Despite the static, Zeid heard her sentiment the same as I did. When we were wrestling over which machines to shut down and which we still needed for reconstruction and minerals, he said the message had been for me. "You're the one who pushed for it. Maybe you were paranoid about Jorge or whatever. But Mei's right, Sam. Without these machines we'd have no way to think our way out of that box. Even if we figured out where to drag the machines."

"Mei knew to hook up the scout," I protested.

"She also knew it was a long shot. Let's get this done, and worry about it later."

We were two days giving the crew enough processing to animate virtually, and even then they were cartoons and the world around them was grey metal. "I don't know why it's grey," Divya complained. "We could have chosen any colour for a default. It didn't have to be grey."

I laughed. I was relieved she was present enough to complain about it. Mei seemed to be her old self too, although while she concentrated on the communication lines to the machinery she rarely spoke. Tabish was calling up more robust plans for a new substrate, and running a few algorithms through the designs before they were modified or deleted. I thought at first he was interested in portability, as though we were going to spend our time in mobile units, but he was concerned about where we'd be located.

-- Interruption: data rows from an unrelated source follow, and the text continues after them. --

(** C22.  However ForwardTo interleaves with any number of Adds, no subscription
    is lost: once the calls in progress have returned, every counted topic is
    subscribed on the connection. *)
Theorem ForwardTo_loses_nothing s t :
  rtc (concurrent_step false) concurrent_start s →
  cc_forward s = FDone → cc_calls s = [] →
  is_Some (m_topics (cc_mgr s) !! t) → t ∈ cc_subs s.
Proof.
  intros Hr Hf Hl Ht.
  assert (no_removal_inv s) as [_ _ Hcov].
  { eapply rtc_preserved; [exact no_removal_step| |exact Hr].
    split; [done| |done]. intros t'. cbn. split; apply not_elem_of_nil. }
  specialize (Hcov t). rewrite Hf in Hcov. specialize (Hcov Ht).
  unfold covered, adding in Hcov. rewrite Hf, Hl in Hcov.
  destruct Hcov as [?|[[H|H]|[]]]; [done|by apply not_elem_of_nil in H..].
Qed.

Lemma ForwardTo_loses_nothing_witness :
  let s := MkConcurrent (MkManager {["a" := 1]} true) {["a"]} [] FDone in
  rtc (concurrent_step false) concurrent_start s ∧ "a" ∈ cc_subs s.
Proof.
  intros s. assert (rtc (concurrent_step false) concurrent_start s) as Hr.
  { eapply rtc_l; [apply cs_store|]. eapply rtc_l; [apply (cs_copy _ _ _ _ []); done|].
    eapply rtc_l; [apply cs_forwarded|].
    eapply rtc_l; [apply (cs_add0 _ _ _ _ _ "a"); reflexivity|].
    eapply rtc_l; [apply (cs_add_load _ _ _ [] [])|].
    eapply rtc_l; [apply (cs_subscribe _ _ _ [] [])|]. apply rtc_refl. }
  split; [exact Hr|].
  apply (ForwardTo_loses_nothing s "a" Hr eq_refl eq_refl).
  vm_compute. eexists. reflexivity.
Defined.

(** With Remove in the picture a subscription can leak: an Add that has
    counted a topic is overtaken by the Remove of the same topic, and then
    subscribes; nothing counts the topic, and the connection keeps it. *)
Theorem Add_overtaken_by_Remove :
  ∃ s, rtc (concurrent_step true) concurrent_start s ∧
    cc_calls s = [] ∧ cc_forward s = FDone ∧
    m_topics (cc_mgr s) = ∅ ∧ cc_subs s = {["a"]}.
Proof.
  exists (MkConcurrent (MkManager ∅ true) {["a"]} [] FDone). split; [|done].
  eapply rtc_l; [apply cs_store|]. eapply rtc_l; [apply (cs_copy _ _ _ _ []); done|].
  eapply rtc_l; [apply cs_forwarded|].
  eapply rtc_l; [apply (cs_add0 _ _ _ _ _ "a"); reflexivity|].
  eapply rtc_l; [apply (cs_add_load _ _ _ [] [])|].
  eapply rtc_l; [apply (cs_remove0 _ _ _ _ _ "a"); [done|reflexivity]|].
  eapply rtc_l; [apply (cs_remove_load _ _ _ [])|].
  eapply rtc_l; [apply (cs_unsubscribe _ _ _ [])|].
  eapply rtc_l; [apply (cs_subscribe _ _ _ [] [])|].
  match goal with |- rtc _ ?x ?y => assert (x = y) as ->; [|apply rtc_refl] end.
  cbn. by f_equal.
Qed.
End concurrent.
(** The loop of removeSubscription; the fuel counts its turns. *)
Fixpoint find_loop (fuel : nat) l (e : option nat) (clientID text : string)
    : outcome (glist SubscriptionItem * bool) :=
  match fuel with
  | O => NoFuel
  | S fuel =>
      match e with
      | None => Done (l, false)
      | Some e =>
          i ← or_panic NilDereference (ElementValue l e);
          if bool_decide (it_ClientID i = clientID) && bool_decide (it_TopicReal i = text)
          then Done (list_Remove l e, true)
          else find_loop fuel l (Next l e) clientID text
      end
  end.

Definition removeSubscription h (logMessage : LogMessage) : outcome LogHandler :=
  let l := SubscriptionList h in
  '(l, found) ← find_loop (S (length (nodes l))) l (Front l)
                  (lm_ClientID logMessage) (lm_Text logMessage);
  if negb found then Done (MkLogHandler l (Manager h)) else
  let topicNorm := NormalizeTopic (lm_Text logMessage) in
  '(m, _) ← sm_Remove (Manager h) topicNorm;
  Done (MkLogHandler l m).

(** The loop of removeAllSubscriptions: [e.Next()] is taken of the removed
    element. *)
Fixpoint collect_loop (fuel : nat) l (e : option nat) (clientID : string)
    (subs : list SubscriptionItem) : outcome (glist SubscriptionItem * list SubscriptionItem) :=
  match fuel with
  | O => NoFuel
  | S fuel =>
      match e with
      | None => Done (l, subs)
      | Some e =>
          i ← or_panic NilDereference (ElementValue l e);
          if bool_decide (it_ClientID i = clientID)
          then let l := list_Remove l e in
               collect_loop fuel l (Next l e) clientID (subs ++ [i])
          else collect_loop fuel l (Next l e) clientID subs
      end
  end.

Fixpoint remove_each (m : M) (subs : list SubscriptionItem) : outcome M :=
  match subs with
  | [] => Done m
  | sub :: subs => '(m, _) ← sm_Remove m (it_TopicID sub); remove_each m subs
  end.
(** The methods of a TPM connection keep no ownership: because they work on
    copies, GetRW always succeeds, ReleaseRW refuses every stream GetRW ever
    returned, and Close closes the descriptor even while a stream is in use.
    The contract of the interface is met only by clients that ask for one
    stream, never give it back, and do not close. *)
Theorem tpm_ownership_not_kept fileName w t w' os :
  NewTpmConnection fileName w = (Ok t, w') →
  ∃ h, h ∈ handles w' ∧
    GetRW t = Ok (Some (MkProxy (Some h))) ∧
    conn_run t w' os = Done (actual <$> os,
      if decide (OpClose ∈ os) then close_handle h w' else w') ∧
    (actual <$> [OpGetRW; OpGetRW] ≠ contract None (MkProxy (Some h)) [OpGetRW; OpGetRW]) ∧
    (actual <$> [OpGetRW; OpReleaseRW (Some (MkProxy (Some h)))]
      ≠ contract None (MkProxy (Some h)) [OpGetRW; OpReleaseRW (Some (MkProxy (Some h)))]) ∧
    (actual <$> [OpGetRW; OpClose] ≠ contract None (MkProxy (Some h)) [OpGetRW; OpClose]).
Proof.
  intros H.
  assert (∃ h, rw t = None ∧ rwc t = Some h ∧ h ∈ handles w') as (h & Hrw & Hrwc & Hin).
  { unfold NewTpmConnection in H. repeat case_match; simplify_eq/=;
      eexists; (split_and!; [done|done|]); set_solver. }
  exists h. split; [done|]. split.
  { unfold GetRW, by_value, GetRW_body. by rewrite Hrw, Hrwc. }
  split; [by apply conn_run_actual|]. cbn. by rewrite decide_True by done.
Qed.
End tpm.

(** ** An example environment *)

(** A TPM device whose key gets the handle 7, and files that can be read. *)
Definition sample_env : tpm_env := {|
  env_stat _ := Ok (Z.shiftl 1 26);
  env_open _ := None;
  env_dial _ := None;
  env_manufacturer := None;
  env_read path := Ok path;
  env_pem s := Some s;
  env_x509 s := Ok s;
  env_u16 s := Ok s;
  env_load _ _ _ := (7, None);
  env_public _ := Ok "public";
  env_key _ := None;
|}.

When he finally broached the subject, he'd obviously discussed it with the rest already. "I think we should relocate. We keep the Hole as a base, and we run operations out of here, especially coastal stuff, or mining, but otherwise we move our units to that hill you found before you went into the forest."

Zeid was as surprised as me. "You're thinking the machinery is solid enough to take a beating over that trail?"

"We'll make crawlers," Mahek said. "We'll send in a few to clear the path, and then others to make it into a proper road."

"But that will destroy plants before we have a chance to study them," Divya protested. She'd obviously tried the same arguments on the rest, for they said nothing while they waited for us to respond.

Zeid sighed. "It's a lot of extra, but I take your point. It will do some trashing, I'm with Divya on that. But there lots of life left in the forest."

"But this has evolved especially to live on the tailings. On the remainders of the original strike," Divya pleaded.

"And there'll be lots of greenery once we have the road." I couldn't see the problem. We had more than enough samples, and for all the gullies we'd been closing off, there were a thousand others running in different directions.

"You're going to argue with me?" Divya sounded shocked. "After everything?"

Zeid made a warning hiss. "Sounds as though you've already decided. And we'll save what we can, Divya. But we can't afford another one of these storms. And if they're regular. . ." He waited but no one answered.

Mei was partially responsible for the drones delivering weather stations, but she'd been busy checking the path ahead of us. Instead of apologizing, she set about rectifying the mistake.